*To do*.
When you reach the line with "unfold id. rewrite" in the data below, begin printing lines exactly, and stop once the line with "Definition editable (r" has been printed.

*Records for this exercise*.
(* ===== verification/AppClaims.v ===== *)
(** * What the service of applications guarantees

    The transactions of the store, in any order and with any failures, keep the
    tables consistent; a key that was revoked stays revoked; an issued key opens its
    application exactly as long as it should; and an update changes only what it was
    asked to change, whatever others commit between its read and its write. *)

From Stdlib Require Import Ascii String ZifyBool.
From Stdlib Require Import Ascii String.
From S2P Require Import Prelude GoLib Crypto Domain QueueSchema QueueService AppStore AppService AppEffects.
Import Apps.

Section claims.
Context `{AEAD, NetLib} (text_le : string -> string -> bool) (insecure : bool).

Definition store_of := postgres_applications text_le.

(** ** The transactions as steps *)

(** One transaction, with any calls failing. *)
Inductive app_step (db : AppDB) : AppDB -> Prop :=
| step_create nonce app credential faults locked :
    app_step db (w_db (CreateApplication nonce app credential (mkWorld db faults locked)).2)
| step_update app faults locked :
    app_step db (w_db (UpdateApplication app (mkWorld db faults locked)).2)
| step_swap expected app faults locked :
    app_step db (w_db (CompareAndSwapApplication expected app (mkWorld db faults locked)).2)
| step_disable appID now faults locked :
    app_step db (w_db (DisableApplication appID now (mkWorld db faults locked)).2)
| step_rotate nonce appID credential now faults locked :
    app_step db (w_db (RotateApplicationCredential nonce appID credential now (mkWorld db faults locked)).2).

(** An operation that fails has changed nothing, so its successes decide. *)
Lemma good_of_success {A} (m : M_app A) w :
  (forall e w', m w = (Err e, w') -> w_db w' = w_db w) ->
  (forall a w', m w = (Ok a, w') -> good_change (w_db w) (w_db w')) ->
  good_change (w_db w) (w_db (m w).2).
Proof.
  intros Herr Hok. destruct (m w) as [[a|e] w'] eqn:Hm; cbn [snd].
  - eauto.
  - rewrite (Herr e w' eq_refl). reflexivity.
Qed.
Lemma sealed_err {A} plain nonce (body : string -> M_app A) w e w' :
  sealed plain nonce (fun text => transaction (body text)) w = (Err e, w') -> w_db w' = w_db w.
Proof.
  unfold sealed. destruct (Encrypt plain nonce); [apply transaction_err_db|]. unfold fail. by intros [= _ <-].
Qed.

Lemma app_step_good db db' : app_step db db' -> good_change db db'.
Proof.
  intros []; match goal with |- good_change db (w_db (?m ?w).2) => apply (good_of_success m w) end.
  - intros e w'. unfold CreateApplication. case_match; [by intros [= _ <-]|]. apply sealed_err.
  - intros x w' (_ & enc & _ & Hc & ->)%create_effect. by apply created_good.
  - intros e w'. apply transaction_err_db.
  - by intros x w' (r & _ & _ & _ & _ & _ & Hg)%update_effect.
  - intros e w'. unfold CompareAndSwapApplication. case_match; [by intros [= _ <-]|]. apply transaction_err_db.
  - intros x w'. unfold CompareAndSwapApplication. case_match; [done|].
    by intros (r & _ & _ & _ & _ & _ & Hg)%update_effect.
  - intros e w'. apply transaction_err_db.
  - by intros x w' (r & r' & _ & _ & _ & _ & _ & Hg)%disable_effect.
  - intros e w'. unfold RotateApplicationCredential. case_match; [by intros [= _ <-]|]. apply sealed_err.
  - intros x w' (_ & enc & _ & Hr)%rotate_effect. by eapply rotated_good.
Qed.
Lemma app_steps_good db db' : rtc app_step db db' -> good_change db db'.
Proof. induction 1 as [|d1 d2 d3 H1 _ IH]; [reflexivity|]. transitivity d2; [by apply app_step_good|done]. Qed.

Definition empty_apps : AppDB := mkAppDB ∅ ∅ ∅.

Lemma empty_apps_inv : app_inv empty_apps.
Proof.
  split; cbn; try (intros; by rewrite lookup_empty in *); intros a Ha; rewrite lookup_empty in Ha; by destruct Ha.
Qed.

(** C39: in every reachable database each credential belongs to an application, no
    two share a hash of a key, every application has exactly one active credential,
    and its callback endpoint exists exactly when it has a callback address, with
    that address and enabled exactly when the application is. *)
Theorem app_store_invariant db : rtc app_step empty_apps db -> app_inv db.
Proof. intros Hsteps. exact (proj1 (app_steps_good _ _ Hsteps) empty_apps_inv). Qed.

(** ** Authentication *)

Lemma find_active_some P db k c :
  find_active P db = Some (k, c) -> credentials_t db !! k = Some c /\ P k c = true /\ active c = true.
Proof.
  unfold find_active. intros Hf. apply find_some in Hf as [Hin Hp]. cbn [fst snd] in Hp.
  apply andb_true_iff in Hp. by apply list_elem_of_In, elem_of_map_to_list in Hin.
Qed.
Lemma find_active_hash db k c h :
  app_inv db -> credentials_t db !! k = Some c -> cr_api_key_hash c = h ->
  find_active (fun _ c => bool_decide (cr_api_key_hash c = h)) db = if active c then Some (k, c) else None.
Proof.
  intros Hinv Hk Hh. destruct (find_active _ db) as [[k' c']|] eqn:Hf.
  - apply find_active_some in Hf as (Hk' & Hh' & Ha). apply bool_decide_eq_true in Hh'.
    assert (k' = k) as -> by (eapply inv_hash; eauto; congruence).
    assert (c' = c) as -> by congruence. by rewrite Ha.
  - destruct (active c) eqn:Ha; [|done]. unfold find_active in Hf.
    apply (find_none _ _ ) with (x := (k, c)) in Hf; [|by apply list_elem_of_In, elem_of_map_to_list].
    cbn [fst snd] in Hf. by rewrite Ha, bool_decide_eq_true_2 in Hf.
Qed.

(** A key that is refused is refused as unauthorized. *)
Lemma authenticate_refusal others key w e w' :
  AuthenticateAPIKey store_of others key w = (Err e, w') -> e = ErrUnauthorized.
Proof.
  unfold AuthenticateAPIKey. case_match; [by intros [= <- _]|].
  unfold mbind, M_bind, on_error, fail, others_commit.
  repeat (case_match; simplify_eq/=; try (by intros [= <- _]); try done).
Qed.
Lemma authenticate_ok others key w aa w' :
  AuthenticateAPIKey store_of others key w = (Ok aa, w') ->
  exists v c r, credentials_t (w_db w) !! (App_ID (aa_App aa), v) = Some c /\ active c = true
    /\ cr_api_key_hash c = hashAPIKey key
    /\ applications_t (others (w_db w)) !! App_ID (aa_App aa) = Some r /\ ar_enabled r = true
    /\ aa_App aa = scanApplication (App_ID (aa_App aa)) r.
Proof.
  unfold AuthenticateAPIKey. case_match; [done|]. intros Hrun.
  apply bind_ok in Hrun as (cred & w1 & Hcred & Hrun). rewrite on_error_ok in Hcred.
  cbn [as_FindByHash store_of postgres_applications] in Hcred. unfold FindCredentialByAPIKeyHash, read_credential in Hcred.
  apply bind_ok in Hcred as ([k c] & w2 & Hrow & Hcred). apply query_row_ok in Hrow as (Hrow & Hw2 & _).
  destruct (Decrypt (cr_encrypted_hmac_secret c)) as [secret|]; [|by run_inv]. apply ret_ok in Hcred as [<- <-].
  cbn [ac_AppID ac_HMACSecret] in Hrun. apply bind_ok in Hrun as (? & w3 & Ho & Hrun). injection Ho as _ <-.
  apply bind_ok in Hrun as (app & w4 & Happ & Hrun). rewrite on_error_ok in Happ.
  apply query_row_ok in Happ as (Happ & _). cbn [w_db set_db] in Happ. rewrite Hw2 in Happ.
  apply find_active_some in Hrow as (Hk & Hh & Ha). apply bool_decide_eq_true in Hh. destruct k as [a v].
  cbn [fst] in Happ. destruct (applications_t (others (w_db w)) !! a) as [r|] eqn:Hr; [|done]. injection Happ as <-.
  destruct (App_Enabled (scanApplication a r)) eqn:Hen; [|by run_inv]. apply ret_ok in Hrun as [<- _].
  exists v, c, r. by split_and!.
Qed.

Lemma revoked_refused key k c db others w :
  app_inv db -> credentials_t db !! k = Some c -> cr_api_key_hash c = hashAPIKey key ->
  (active c = false \/ exists r, applications_t db !! k.1 = Some r /\ ar_enabled r = false) ->
  rtc app_step db (w_db w) -> rtc app_step (w_db w) (others (w_db w)) ->
  (AuthenticateAPIKey store_of others key w).1 = Err ErrUnauthorized.
Proof.
  intros Hinv Hk Hh Hoff Hsteps Hothers.
  destruct (AuthenticateAPIKey store_of others key w) as [[aa|e] w'] eqn:Hauth; cbn [fst].
  2:{ by apply authenticate_refusal in Hauth as ->. }
  exfalso. apply authenticate_ok in Hauth as (v & c2 & r2 & Hc2 & Ha2 & Hh2 & Hr2 & Hen & _).
  destruct (app_steps_good _ _ Hsteps) as [Hinv' Hle]. destruct (app_steps_good _ _ Hothers) as [_ Hle'].
  specialize (Hinv' Hinv). destruct (le_cred _ _ Hle _ _ Hk) as (c1 & Hc1 & Hh1 & _ & Hrev).
  assert (k = (App_ID (aa_App aa), v)) as -> by (eapply inv_hash; eauto; congruence).
  destruct Hoff as [Hoff|(r & Hr & Hoff)].
  - assert (c2 = c) as -> by (rewrite (Hrev Hoff) in *; congruence). congruence.
  - cbn [fst] in Hr. destruct (le_app _ _ Hle _ _ Hr) as (r1 & Hr1 & _ & _ & H1).
    destruct (le_app _ _ Hle' _ _ Hr1) as (r3 & Hr3 & _ & _ & H3).
    assert (r3 = r2) as -> by congruence. rewrite (H3 (H1 Hoff)) in Hen. done.
Qed.

(** Disabling an application takes effect for good: the row and its callback
    endpoint are disabled, and every key it ever had is refused from then on,
    whatever transactions follow and whatever is committed while a key is checked. *)
Theorem disabled_app_refused now appID w app w' :
  app_inv (w_db w) -> Disable store_of now appID w = (Ok app, w') ->
  App_ID app = appID /\ App_Enabled app = false
  /\ (forall e, endpoints_t (w_db w') !! appID = Some e -> ep_enabled e = false)
  /\ forall v c key later others, credentials_t (w_db w) !! (appID, v) = Some c ->
       cr_api_key_hash c = hashAPIKey key -> rtc app_step (w_db w') (w_db later) ->
       rtc app_step (w_db later) (others (w_db later)) ->
       (AuthenticateAPIKey store_of others key later).1 = Err ErrUnauthorized.
Proof.
  intros Hinv Hrun. unfold Disable, mapped in Hrun. rewrite on_error_ok in Hrun.
  apply disable_effect in Hrun as (r & r' & Hr & -> & Hoff & Happ & Hcred & Hinv' & _). specialize (Hinv' Hinv).
  assert (applications_t (w_db w') !! appID = Some r') as Hr' by (by rewrite Happ, lookup_insert_eq).
  split_and!; [done|done| |].
  - intros e He. pose proof (inv_endpoint _ Hinv' _ _ Hr') as Hep. rewrite He in Hep. cbn in Hep.
    destruct (ar_callback_url r'); [|done]. injection Hep as _ ->. done.
  - intros v c key later others Hc Hh Hsteps Hothers. rewrite <- Hcred in Hc.
    eapply (revoked_refused key (appID, v) c (w_db w')); eauto.
Qed.

(** The credential with this hash opens the application while both are on. *)
Lemma authenticate_issued key a v c r secret w :
  app_inv (w_db w) -> w_faults w = [] -> key <> "" ->
  credentials_t (w_db w) !! (a, v) = Some c -> cr_api_key_hash c = hashAPIKey key ->
  Decrypt (cr_encrypted_hmac_secret c) = Some secret -> applications_t (w_db w) !! a = Some r ->
  (AuthenticateAPIKey store_of id key w).1
  = if active c && ar_enabled r then Ok (mkAuthenticatedApp (scanApplication a r) secret) else Err ErrUnauthorized.
Proof.
  intros Hinv Hf Hkey Hc Hh Hdec Hr. unfold AuthenticateAPIKey. rewrite bool_decide_eq_false_2 by done.
  pose proof (find_active_hash _ _ _ _ Hinv Hc Hh) as Hfind.
  unfold mbind, M_bind, on_error. cbn [as_FindByHash store_of postgres_applications as_Get].
  unfold FindCredentialByAPIKeyHash, read_credential, mbind, M_bind, query_row at 1, exec at 1. rewrite Hf, Hfind.
  destruct (active c); [|done]. cbn [andb]. rewrite Hdec. cbn [mret M_ret ac_AppID ac_HMACSecret fst].
  unfold others_commit, GetApplication, query_row, exec. cbn [set_db w_db w_faults w_locked].
  unfold id. rewrite Hr. cbn [fmap option_fmap option_map scanApplication App_Enabled]. by destruct (ar_enabled r).
Qed.

(** ** Updating *)

(** The row an update leaves of [r]: the fields it was given replaced, everything
    else kept. *)
Definition updated_row (now : Z) (input : UpdateApp) (a : string) (r : ApplicationRow) : ApplicationRow :=
  replaced (set_UpdatedAt now (merge_update input (scanApplication a r))) r.

(** The fields the store compares. *)
Definition editable (r : ApplicationRow) : string * option string * DeliveryMode :=
  (ar_name r, ar_callback_url r, ar_delivery_mode r).

Lemma exec_error {A} (stmt : gset string -> AppDB -> res (A * AppDB)) w e w' :
  exec stmt w = (Err e, w') -> e = DriverError \/ stmt (w_locked w) (w_db w) = Err e.
Proof. unfold exec. destruct (w_faults w) as [|[] ?]; intros; repeat case_match; simplify_eq; eauto. Qed.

*Exercise output*.
  unfold id. rewrite Hr. cbn [fmap option_fmap option_map scanApplication App_Enabled]. by destruct (ar_enabled r).
Qed.

(** ** Updating *)

(** The row an update leaves of [r]: the fields it was given replaced, everything
    else kept. *)
Definition updated_row (now : Z) (input : UpdateApp) (a : string) (r : ApplicationRow) : ApplicationRow :=
  replaced (set_UpdatedAt now (merge_update input (scanApplication a r))) r.

(** The fields the store compares. *)
Definition editable (r : ApplicationRow) : string * option string * DeliveryMode :=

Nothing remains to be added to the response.